A Majority of One

This evening, I’m going to…

 

Are you?

I don’t know that I’ve made a single political comment here on the blog before, but it’s not because I don’t have strong convictions about “the issues.”

I do. And if you know me well, I’ll happily discuss them with you if the opportunity arises.

I might even get a bit worked up about some of them.

But I, like so many others, am often reticent to talk about my beliefs in any public forum, not because I’m ashamed of them, but because I’ve let myself become conditioned to worry about stepping on others’ toes who don’t agree or who just don’t want to talk about it at all.

At least, I feel that way with my peers.

Whenever I taught high school (6 years of Spanish, ESL, and English), I had no problem brainwashing helping my students be informed about the issues, even if that meant telling them exactly what I thought about a particular topic (have you noticed that it’s acceptable to “introduce” an issue for debate and then step back, but it’s much less okay to express a specific opinion or attempt to sway someone to your point of view?).

The irony is that a lot of those kids practically were my peers in terms of age (since I started teaching when I was 19, and I had quite a few seniors who were only a year younger than I). But the gap in our authority levels made me comfortable with telling them what I really thought.

Not so much with my friends, neighbors, or colleagues…unless, of course, I know you already agree with me.

But I’ve been reading more and more blog posts and facebook updates from non-voters who just don’t see the point.

Or maybe they think that politics are just a little beyond them.  Especially women.  They haven’t watched that many newscasts or read that many articles about “the issues,” so they feel unqualified to express their opinions with their ballots.

After all, isn’t voting better left to the interested and informed?

Maybe.

I would honestly much rather have people voting who know why they’re supporting their candidates.

But I don’t think that gives anyone an excuse not to know his/her own mind and heart.

In fact, I would argue that you don’t have to have a “political” bone in your body or have watched a single debate to be qualified to vote.

You just have to have convictions that are based in truth. And a basic understanding of which candidate best aligns with them (are you going to find a perfect match or a completely trustworthy option? No. That’s the drawback of having humans for politicians).

Speaking of convictions, since I’m writing this post, I’ll tell you about mine.

First, let’s start with what I’m not.

I am not a Republican, Democrat, or Libertarian.

I am not even, first and foremost, a conservative (although I embrace that label more readily than the others).

So, what am I?

I am a Bible-believing Jesus-follower, which means that my convictions about some of the key issues like abortion, gay marriage, the national debt, and the welfare system are informed by God’s word, not CNN, Fox News, The New York Times, or even my family.

And having the Bible as my basis for truth means that:

  • Life (beginning at conception) is sacred (Psalm 139: 13-16)
  • Marriage is a holy, God-ordained joining together of one man and one woman (Mark 10:7-9)
  • Debt weakens an individual’s (and by extension, a country’s) efficacy and strength (Proverbs 22:7)
  • We are to be kind/generous to the poor, but idleness/entitled behavior is wrong (Deuteronomy 15:7-11; 2 Thessalonians 3: 6-12)

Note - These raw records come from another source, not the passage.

(** X6: [from_bytes] reads exactly [byte_size] bytes and yields an element
    that fits in [8 * byte_size] bits, whatever the bytes are; [to_bytes]
    of that element writes the same bytes back. *)
Theorem to_bytes_from_bytes (lam : Z) (st : field_state) (inp out : list Z) :
  active lam st ->
  Forall (fun b => 0 <= b < 256) inp ->
  (Z.to_nat (byte_size st) <= length inp)%nat ->
  (Z.to_nat (byte_size st) <= length out)%nat ->
  fits st (from_bytes st inp)
  /\ from_bytes st inp = from_bytes st (take (Z.to_nat (byte_size st)) inp)
  /\ to_bytes st (from_bytes st inp) out
     = take (Z.to_nat (byte_size st)) inp ++ drop (Z.to_nat (byte_size st)) out
  /\ to_bytes st (from_bytes st inp) inp = inp.
Proof.
  intros Hact Hin Hlen Hout.
  destruct (active_byte_size lam st Hact) as [Hbs Hlam].
  assert (0 <= byte_size st <= 8) as Hr by lia.
  set (n := Z.to_nat (byte_size st)) in *.
  assert (Forall (fun b => 0 <= b < 256) (take n inp)) as Htk
    by (by apply Forall_take).
  assert (length (take n inp) = n) as Hln by (rewrite length_take; lia).
  rewrite from_bytes_take by done. fold n.
  pose proof (le64toh_bound (take n inp) Htk) as Hb. rewrite Hln in Hb.
  assert (forall buf, to_bytes st (le64toh (take n inp)) buf
                      = take n inp ++ drop n buf) as Hto.
  { intros buf. unfold to_bytes, memcpy, htole64. cbv zeta. fold n.
    rewrite take_le_bytes by lia.
    pose proof (le_bytes_le64toh (take n inp) 0 Htk) as Hle.
    rewrite Hln, Nat.add_0_r, app_nil_r in Hle. by rewrite Hle. }
  split; [|split; [|split]].
  - unfold fits. replace (8 * byte_size st) with (8 * Z.of_nat n) by lia. done.
  - rewrite from_bytes_take; [|done|fold n; lia]. fold n.
    by rewrite take_take, Nat.min_id.
  - apply Hto.
  - rewrite Hto. apply take_drop.
Qed.

Lemma to_bytes_from_bytes_witness :
  fits (config 4) (from_bytes (config 4) [1; 2; 3; 255; 77])
  /\ from_bytes (config 4) [1; 2; 3; 255; 77]
     = from_bytes (config 4)
         (take (Z.to_nat (byte_size (config 4))) [1; 2; 3; 255; 77])
  /\ to_bytes (config 4) (from_bytes (config 4) [1; 2; 3; 255; 77]) [0; 0; 0; 0; 8; 9]
     = take (Z.to_nat (byte_size (config 4))) [1; 2; 3; 255; 77]
       ++ drop (Z.to_nat (byte_size (config 4))) [0; 0; 0; 0; 8; 9]
  /\ to_bytes (config 4) (from_bytes (config 4) [1; 2; 3; 255; 77])
       [1; 2; 3; 255; 77]
     = [1; 2; 3; 255; 77].
Proof.
  apply (to_bytes_from_bytes 4 (config 4) [1; 2; 3; 255; 77] [0; 0; 0; 0; 8; 9]).
  - apply config_active. lia.
  - repeat constructor; lia.
  - simpl. lia.
  - simpl. lia.
Defined.

(** * Powers of an element *)

Section Powers.

Variable lam : Z.
Hypothesis Hlam : lam = 4 \/ lam = 5 \/ lam = 6.
Variable g : Z.
Hypothesis Hg : fits (field_of lam) g.

Local Abbreviation F := (fits (field_of lam)).
Local Abbreviation mul := (gf_mul (field_of lam)).
Local Abbreviation pow := (gen_pow (field_of lam) g).

Lemma gen_pow_S (n : nat) : pow (S n) = mul (pow n) g.
Proof. destruct n as [|n]; [|done]. cbn. symmetry. by apply mul_1_l. Qed.

Lemma gen_pow_fits (n : nat) : F (pow n).
Proof.
  induction n as [|n IH]; [by apply fits_1|].
  rewrite gen_pow_S. by apply mul_fits.
Qed.

Lemma gen_pow_add (a b : nat) : pow (a + b) = mul (pow a) (pow b).
Proof.
  induction b as [|b IH].
  - rewrite Nat.add_0_r. cbn [gen_pow]. symmetry.
    apply mul_1_r; [done|apply gen_pow_fits].
  - rewrite Nat.add_succ_r, !gen_pow_S, IH.
    apply mul_assoc; [done|apply gen_pow_fits|apply gen_pow_fits|done].
Qed.

Lemma gen_pow_double (a : nat) : pow (2 * a) = gf_sqr (field_of lam) (pow a).
Proof. replace (2 * a)%nat with (a + a)%nat by lia. apply gen_pow_add. Qed.

Lemma gen_pow_one_mul (d k : nat) : pow d = 1 -> pow (k * d) = 1.
Proof.
  intros Hd. induction k as [|k IH]; [done|].
  cbn [Nat.mul]. rewrite gen_pow_add, Hd, IH.
  apply mul_1_l; [done|by apply fits_1].
Qed.

Lemma gen_pow_one_sub (a b : nat) : pow a = 1 -> pow (a + b) = 1 -> pow b = 1.
Proof.
  intros Ha Hab. rewrite gen_pow_add, Ha in Hab.
  rewrite mul_1_l in Hab; [done..|apply gen_pow_fits].
Qed.

Lemma gen_pow_one_mod (d m : nat) :
  d <> 0%nat -> pow d = 1 -> pow m = 1 -> pow (m mod d) = 1.
Proof.
  intros Hd Hpd Hpm.
  apply (gen_pow_one_sub ((m / d) * d)); [by apply gen_pow_one_mul|].
  replace ((m / d) * d + m mod d)%nat with m; [done|].
  rewrite (Nat.div_mod_eq m d) at 1. lia.
Qed.

Lemma gen_pow_one_gcd (a b : nat) : pow a = 1 -> pow b = 1 -> pow (Nat.gcd a b) = 1.
Proof.
  revert b. induction a as [a IH] using lt_wf_ind. intros b Ha Hb.
  destruct (Nat.eq_dec a 0%nat) as [->|Hne]; [by rewrite Nat.gcd_0_l|].
  rewrite <- Nat.Lcm0.gcd_mod.
  apply IH; [by apply Nat.mod_upper_bound| |done].
  by apply gen_pow_one_mod.
Qed.

Lemma gf_pow_pos_eq (p : positive) :
  gf_pow_pos (field_of lam) g p = pow (Pos.to_nat p).
Proof.
  induction p as [p IH|p IH|].
  - cbn [gf_pow_pos]. rewrite IH, Pos2Nat.inj_xI, gen_pow_S, gen_pow_double. done.
  - cbn [gf_pow_pos]. rewrite IH, Pos2Nat.inj_xO, gen_pow_double. done.
  - done.
Qed.

Lemma gf_pow_eq (e : Z) : 0 <= e -> gf_pow (field_of lam) g e = pow (Z.to_nat e).
Proof.
  intros He. destruct e as [|p|p]; [done| |lia].
  cbn [gf_pow Z.to_nat]. apply gf_pow_pos_eq.
Qed.

Lemma gen_pow_nonzero (n : nat) : g <> 0 -> pow n <> 0.
Proof.
  intros Hne. induction n as [|n IH]; [done|].
  rewrite gen_pow_S. intros H0.
  apply mul_eq_0 in H0; [|done|apply gen_pow_fits|done]. tauto.
Qed.

Lemma gen_pow_cancel (a d : nat) :
  g <> 0 -> pow (a + d) = pow a -> pow d = 1.
Proof.
  intros Hne Heq. rewrite gen_pow_add in Heq.
  assert (mul (pow a) (Z.lxor (pow d) 1) = 0) as H0.
  { rewrite mul_lxor_r; [|done|apply gen_pow_fits..|by apply fits_1].
    rewrite Heq, mul_1_r; [|done|apply gen_pow_fits].
    apply Z.lxor_nilpotent. }
  apply mul_eq_0 in H0; [|done|apply gen_pow_fits|].
  - destruct H0 as [H0|H0]; [by apply gen_pow_nonzero in H0|].
    by apply Z.lxor_eq in H0.
  - apply fits_lxor; [done|apply gen_pow_fits|by apply fits_1].
Qed.

End Powers.

(** The powers of [x] under the configuration of the program are those of
    the reference field: a product with [x] never sets bit 63. *)
Lemma config_gen_pow_2 (lam : Z) (n : nat) :
  lam = 4 \/ lam = 5 \/ lam = 6 ->
  gen_pow (config lam) 2 n = gen_pow (field_of lam) 2 n.
Proof.
  intros Hlam. induction n as [|[|n] IH]; [done..|].
  change (gen_pow (config lam) 2 (S (S n)))
    with (gf_mul (config lam) (gen_pow (config lam) 2 (S n)) 2).
  change (gen_pow (field_of lam) 2 (S (S n)))
    with (gf_mul (field_of lam) (gen_pow (field_of lam) 2 (S n)) 2).
  rewrite IH. apply config_mul_2; [done|].
  apply (fits_to_config lam Hlam).
  apply gen_pow_fits; [done|]. by apply fits_2.
Qed.

(** * Trial division and the divisors of a product of primes *)

Lemma no_divisor_from_spec (fuel : nat) (d p : Z) :
  0 < d -> no_divisor_from fuel d p = true ->
  forall k, d <= k -> k * k <= p -> p mod k <> 0.
Proof.
  revert d. induction fuel as [|fuel IH]; intros d Hd Hchk k Hk Hkk; [done|].
  cbn [no_divisor_from] in Hchk.
  destruct (Z.ltb_spec p (d * d)) as [Hlt|Hge]; [nia|].
  destruct (Z.eqb_spec (p mod d) 0) as [|Hmod]; [done|].
  destruct (Z.eq_dec k d) as [->|Hne]; [done|].
  apply (IH (d + 1)); [lia|done|lia|done].
Qed.

Lemma is_prime_ok (p : Z) : is_prime p = true -> Z.prime p.
Proof.
  unfold is_prime. intros [Hp Hchk]%andb_prop.
  apply Z.ltb_lt in Hp.
  pose proof (no_divisor_from_spec _ 2 p ltac:(lia) Hchk) as Hnd.
  split; [done|]. intros n Hn [c Hc].
  assert (2 <= c) by nia.
  destruct (Z.le_gt_cases n c).
  - apply (Hnd n); [lia|nia|]. rewrite Hc. apply Z.mod_mul. lia.
  - apply (Hnd c); [lia|nia|]. rewrite Hc, Z.mul_comm. apply Z.mod_mul. lia.
Qed.

Lemma elem_divides_product (fs : list Z) (p : Z) :
  p ∈ fs -> (p | foldr Z.mul 1 fs).
Proof.
  induction 1 as [p fs|p q fs _ IH]; cbn [foldr].
  - apply Z.divide_factor_l.
  - by apply Z.divide_mul_r.
Qed.

Lemma proper_divisor_misses_prime (fs : list Z) (d : Z) :
  Forall Z.prime fs -> 0 < d -> (d | foldr Z.mul 1 fs) ->
  d <> foldr Z.mul 1 fs ->
  exists p, p ∈ fs /\ (d | foldr Z.mul 1 fs / p).
Proof.
  intros Hfs. revert d. induction Hfs as [|p fs Hp Hfs IH]; intros d Hd Hdiv Hne.
  - cbn [foldr] in *. apply Z.divide_1_r_nonneg in Hdiv; lia.
  - cbn [foldr] in *.
    assert (1 < p) as Hp1 by (by destruct Hp).
    destruct (Z.BoolSpec_divide p d) as [[d' ->]|Hnd].
    + assert (d' | foldr Z.mul 1 fs) as Hd'.
      { rewrite (Z.mul_comm d' p) in Hdiv.
        apply Z.mul_divide_cancel_l in Hdiv; [done|lia]. }
      destruct (IH d') as (q & Hq & Hdq); [nia|done|nia|].
      exists q. split; [by right|].
      assert (1 < q) as Hq1.
      { rewrite Forall_forall in Hfs. by destruct (Hfs q Hq). }
      rewrite Z.divide_div_mul_exact;
        [|lia|by apply elem_divides_product].
      rewrite (Z.mul_comm d' p). by apply Z.mul_divide_mono_l.
    + exists p. split; [by left|].
      rewrite Z.mul_comm, Z.div_mul by lia.
      apply (Z.gauss d p); [done|].
      rewrite Z.gcd_comm. by apply Z.coprime_prime_l.
Qed.

(** * The order of [x] *)

Lemma order_check_ok (lam : Z) :
  lam = 4 \/ lam = 5 \/ lam = 6 -> order_check lam = true.
Proof. intros [-> | [-> | ->]]; by vm_compute. Qed.

Lemma order_of_x_pos (lam : Z) : 0 < order_of_x lam.
Proof. unfold order_of_x. repeat case_match; lia. Qed.

Lemma x_order (lam : Z) :
  lam = 4 \/ lam = 5 \/ lam = 6 ->
  gen_pow (field_of lam) 2 (Z.to_nat (order_of_x lam)) = 1
  /\ forall k : nat,
       (0 < k)%nat -> Z.of_nat k < order_of_x lam ->
       gen_pow (field_of lam) 2 k <> 1.
Proof.
  intros Hlam.
  pose proof (order_check_ok lam Hlam) as Hchk.
  pose proof (order_of_x_pos lam) as Hpos.
  pose proof (fits_2 lam Hlam) as H2.
  unfold order_check in Hchk.
  apply andb_prop in Hchk as [[Hprod Hone]%andb_prop Hall].
  apply Z.eqb_eq in Hprod, Hone.
  rewrite gf_pow_eq in Hone by (done || lia).
  split; [exact Hone|].
  intros k Hk HkN Hpk.
  pose proof (gen_pow_one_gcd lam Hlam 2 H2 _ _ Hpk Hone) as Hpg.
  assert (exists N, N = Z.to_nat (order_of_x lam)) as [N HN] by by eexists.
  rewrite <- HN in *.
  assert (Z.of_nat N = order_of_x lam) as HNZ by lia.
  assert (exists d, d = Nat.gcd k N) as [d Hdef] by by eexists.
  rewrite <- Hdef in *.
  assert (Nat.divide d k) as Hdk by (rewrite Hdef; apply Nat.gcd_divide_l).
  assert (Nat.divide d N) as [c Hc] by (rewrite Hdef; apply Nat.gcd_divide_r).
  assert (0 < d)%nat as Hd.
  { destruct (Nat.eq_dec d 0%nat) as [H0|]; [|lia].
    destruct Hdk as [e He]. rewrite H0 in He. lia. }
  assert (d <= k)%nat as Hle by (apply Nat.divide_pos_le; [lia|done]).
  assert (Z.of_nat d | foldr Z.mul 1 (order_factors lam)) as Hdiv.
  { rewrite Hprod, <- HNZ, Hc, Nat2Z.inj_mul. by exists (Z.of_nat c). }
  assert (Forall Z.prime (order_factors lam)) as Hprimes.
  { apply Forall_forall. intros p Hp.
    rewrite forallb_forall in Hall.
    apply list_elem_of_In, Hall, andb_prop in Hp as [Hp _].
    by apply is_prime_ok. }
  destruct (proper_divisor_misses_prime _ (Z.of_nat d) Hprimes)
    as (p & Hp & [e He]); [lia|done|lia|].
  rewrite Hprod in He.
  assert (1 < p) as Hp1.
  { rewrite Forall_forall in Hprimes. by destruct (Hprimes p Hp). }
  assert (0 <= order_of_x lam / p) as Hq by (apply Z.div_pos; lia).
  rewrite forallb_forall in Hall.
  apply list_elem_of_In, Hall, andb_prop in Hp as [_ Hnp].
  apply negb_true_iff, Z.eqb_neq in Hnp. apply Hnp.
  assert (0 <= e) by nia.
  rewrite gf_pow_eq by done.
  replace (Z.to_nat (order_of_x lam / p)) with (Z.to_nat e * d)%nat by lia.
  by apply gen_pow_one_mul.
Qed.

(** * The evaluation points *)

Lemma first_n_loop (st : field_state) (n s : nat) (acc : list Z) :
  foldl (fun '(result, gen) (_ : nat) => (result ++ [gen], gf_mul st gen 2))
    (acc, gen_pow st 2 (S s)) (seq s n)
  = (acc ++ map (fun i => gen_pow st 2 (S i)) (seq s n),
     gen_pow st 2 (S (s + n))).
Proof.
  revert s acc. induction n as [|n IH]; intros s acc.
  - cbn. by rewrite app_nil_r, Nat.add_0_r.
  - cbn [seq]. rewrite foldl_cons.
    change (gf_mul st (gen_pow st 2 (S s)) 2) with (gen_pow st 2 (S (S s))).
    rewrite IH. cbn [map]. rewrite <- app_assoc. cbn [app].
    by rewrite Nat.add_succ_r.
Qed.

You may not agree with my stance, but you can hardly fault me for holding fast to it since to declare myself a Christian one moment and then the next to say that I am ambivalent and/or uninformed about what I should believe would be pretty inexcusable.

And to say that I believe in the infallibility of the Bible and then apologize for its standards would be downright disingenuous, not to mention cowardly.

So, at least for today, I am casting aside my fear of public censorship and scorn and declaring my intention to vote for my convictions, to the best of my ability with the options provided me (because if I wait to vote until the perfect candidates come along, I never will).

And I encourage you to do the same.

Honestly, my encouragement is less about simply being another body in a voting booth (although the very ability to do so is a phenomenal privilege that should never be taken for granted) and more about examining your beliefs—especially if you’re a fellow Christian—and why you hold them (or, if you don’t have any…why not).

Because if we’ve got a stronger opinion about which contestant should win American Idol than who should lead our country, there’s a problem.

And it may not be with “the system” at all. The problem may start with us.

Because if we know what’s right but can’t find the time or motivation to stand for it, there’s no guarantee that someone who shares our knowledge will do it for us.

What can be guaranteed is this: if we don’t vote our convictions, others will vote theirs, and then we will have to live with their decision, not our own.

 

(I’m pretty sure that could read “woman” too : )).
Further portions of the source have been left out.